Not That Kind of Girl
Lena Dunham
I'm sure you know of outspoken and witty Lena Dunham (Tiny Furniture, Girls) by now so you probably already know that her book is coming out at the end of September. Honest, smart, and funny, "these are stories about getting your butt touched by your boss, about friendship and dieting (kind of) and having two existential crises before the age of 20 [...]" and more.

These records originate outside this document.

(** * screen_brightness_control.windows: monitor discovery and brightness dispatch

    A shallow embedding of [screen_brightness_control/windows.py]: the two
    channel classes [WMI] and [VCP], the merge of their monitor lists
    ([list_monitors_info]) and the top-level dispatch
    ([__set_and_get_brightness], [set_brightness], [get_brightness]).

    Python code runs in a state-and-exception monad.  The operating system
    (the WMI service, win32api, user32/dxva2) is a record of answers, [World];
    what the code changes is the process-wide cache, and the calls it makes
    that act on the hardware are recorded in an event log. *)

From Stdlib Require Import ZArith String Ascii List HexString Lia.
From stdpp Require Import base gmap strings list.

Local Open Scope Z_scope.

(** ** Python values and exceptions *)

(** The exception classes the module can see.  [type(e).__name__] is
    [kind_name]. [WinErrorExn] is whatever [raise WinError(...)] raises,
    [CacheMiss] is the signal of [__cache__.get] on an absent entry. *)
Inductive ExnKind :=
  | LookupError | TypeError | IndexError | ValueError | NameError | KeyError
  | UnicodeDecodeError | AttributeError | WinErrorExn | x_wmi | CacheMiss
  | Exception_.

Record exn := mkExn { exn_kind : ExnKind; exn_msg : string }.

Definition kind_name (k : ExnKind) : string :=
  match k with
  | LookupError => "LookupError" | TypeError => "TypeError"
  | IndexError => "IndexError" | ValueError => "ValueError"
  | NameError => "NameError" | KeyError => "KeyError"
  | UnicodeDecodeError => "UnicodeDecodeError"
  | AttributeError => "AttributeError" | WinErrorExn => "OSError"
  | x_wmi => "x_wmi" | CacheMiss => "CacheMiss" | Exception_ => "Exception"
  end.

Inductive result (A : Type) :=
  | Ok (a : A)
  | Raise (e : exn).
Arguments Ok {A} a.
Arguments Raise {A} e.

(** What a brightness call returns: [None], a bool, an int or a list. *)
#[warnings="-register-all"]
Inductive pyval :=
  | PNone
  | PBool (b : bool)
  | PInt (z : Z)
  | PList (l : list pyval).

(** [v == None] *)
Definition is_None (v : pyval) : bool :=
  match v with PNone => true | _ => false end.
(** [type ComMatrix struct { Matrix []ComDetails }] *)
Record ComMatrix : Type := mkComMatrix { Matrix : list ComDetails }.

(** Modelled from the spec: [Equals] is not part of the sources at hand.
    Section 4.1: true iff the identity tuples (direction, protocol, port,
    namespace, serviceName, podName, containerName, nodeRole) match;
    [Optional] is ignored. *)
Definition Equals (a b : ComDetails) : bool :=
  String.eqb (Direction a) (Direction b) &&
  String.eqb (Protocol a) (Protocol b) &&
  Z.eqb (Port a) (Port b) &&
  String.eqb (Namespace a) (Namespace b) &&
  String.eqb (Service a) (Service b) &&
  String.eqb (Pod a) (Pod b) &&
  String.eqb (Container a) (Container b) &&
  String.eqb (NodeRole a) (NodeRole b).

(** Modelled from the spec: the method [(m ComMatrix) Contains(cd)] is not
    part of the sources at hand.  Section 4.1: true iff any element of
    the matrix is [Equals] to the record. *)
Definition Contains (m : ComMatrix) (cd : ComDetails) : bool :=
  existsb (fun x => Equals x cd) (Matrix m).

(** Modelled from the spec: [CleanComDetails] is not part of the sources
    at hand.  Section 4.1 (Deduplicate): the records in first-seen order,
    later duplicates (by identity tuple) dropped.  Written as the loop
    that keeps the records seen so far. *)
Definition CleanComDetails_step (res : list ComDetails) (item : ComDetails)
  : list ComDetails :=
  if existsb (fun x => Equals x item) res then res else res ++ [item].

Definition CleanComDetails (outPuts : list ComDetails) : list ComDetails :=
  fold_left CleanComDetails_step outPuts [].

(** The first record of a given identity in a list: the one that
    survives a collision. *)
Definition first_of (r : ComDetails) (l : list ComDetails) : option ComDetails :=
  find (fun x => Equals x r) l.

(** [s] is [l] with some of its elements left out, the others in order. *)
Inductive subsequence {A : Type} : list A -> list A -> Prop :=
| subsequence_nil : subsequence [] []
| subsequence_skip (x : A) (s l : list A) :
  subsequence s l -> subsequence s (x :: l)
| subsequence_keep (x : A) (s l : list A) :
  subsequence s l -> subsequence (x :: s) (x :: l).

(** No two records of one identity. *)
Inductive distinct_identities : list ComDetails -> Prop :=
  | distinct_nil : distinct_identities []
  | distinct_snoc (l : list ComDetails) (x : ComDetails) :
      distinct_identities l ->
      existsb (fun y => Equals y x) l = false ->
      distinct_identities (l ++ [x]).

(** Modelled from the spec: [types.Format] and the tokens [FormatJSON],
    [FormatYAML] and [FormatCSV] are not part of the sources at hand.
    Section 4.3: the three recognized strings are "json", "yaml", "csv". *)
Inductive Format : Type := JSON | YAML | CSV | FormatErr.
(** * devices/timer.c: tick counter, sleep queue, wake-up scan and busy-wait
      calibration of the Pintos timer, as a shallow embedding.

    Kernel state is threaded explicitly through every operation; a call
    either returns, stops the kernel (ASSERT / PANIC), suspends its caller
    inside [lock_acquire], or is still running when the fuel of an unbounded
    loop is used up. *)

From Stdlib Require Import ZArith Zbitwise List Bool Lia Arith Permutation.
From Equations Require Import Equations.
Import ListNotations.

Local Open Scope Z_scope.

(** ** Machine integers *)

Module Int.

Definition INT64_MIN : Z := - 2 ^ 63.
Definition INT64_MAX : Z := 2 ^ 63 - 1.

Definition in_int64 (z : Z) : Prop := INT64_MIN <= z <= INT64_MAX.

(** Two's complement reduction of an integer to 64 signed bits. *)
Definition wrap64 (z : Z) : Z := (z + 2 ^ 63) mod 2 ^ 64 - 2 ^ 63.

(** Reduction to 32 unsigned bits ([unsigned]). *)
Definition wrapu32 (z : Z) : Z := z mod 2 ^ 32.

Definition add64 (a b : Z) : Z := wrap64 (a + b).
Definition sub64 (a b : Z) : Z := wrap64 (a - b).
Definition mul64 (a b : Z) : Z := wrap64 (a * b).
(** C division truncates toward zero. *)
Definition div64 (a b : Z) : Z := wrap64 (Z.quot a b).

Definition shlu32 (a k : Z) : Z := wrapu32 (Z.shiftl a k).
Definition shru32 (a k : Z) : Z := Z.shiftr a k.
Definition oru32 (a b : Z) : Z := Z.lor a b.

If you love Kelly Oxford's Everything is Perfect If You're a Liar you'll probably be into this.
10:04: A Novel
Ben Lerner
Fans of Jonathan Franzen will be happy to get their hands on this novel due out in September. (September is going to be a busy month for me.) In 10:04 a man is asked to help a friend conceive a child in a New York that is teetering on the brink of collapse, socially and environmentally.
Love Me Back
Merritt Tierce
I suppose I should label this post "Hotly Anticipated end-of-Summer Bummers." If you like to read cheerful books, my recommendations are probably not for you.This gritty debut novel by Merritt Tierce about a struggling and self-destructive single mother should interest fans of Chuck Palahniuk in September.

And now, for lovers of all things Fall, "my"** Apple Chai-der recipe:
[**I actually use store bought prepared Chai tea concentrate and mix it with Bold Rock Cider in a 1 to 1 ratio because I am efficient.***]

1 1/2 cups water
1 cup apple cider ("hard" or "soft". Virginia has a fine selection of both to choose from)
1 cinnamon stick
1 teaspoon crystallized ginger
5 whole black peppercorns
2 green cardamom pods, crushed
2 English breakfast black tea bags

In a medium saucepan combine water, apple cider, cinnamon stick, ginger, peppercorns and cardamom. Heat over medium heat until just beginning to boil. Reduce heat; simmer gently for 5 minutes. Remove cider mixture from heat. Add tea bags; steep for 3 minutes then remove tea bags. Strain cider mixture; discard spices. Serve in mugs.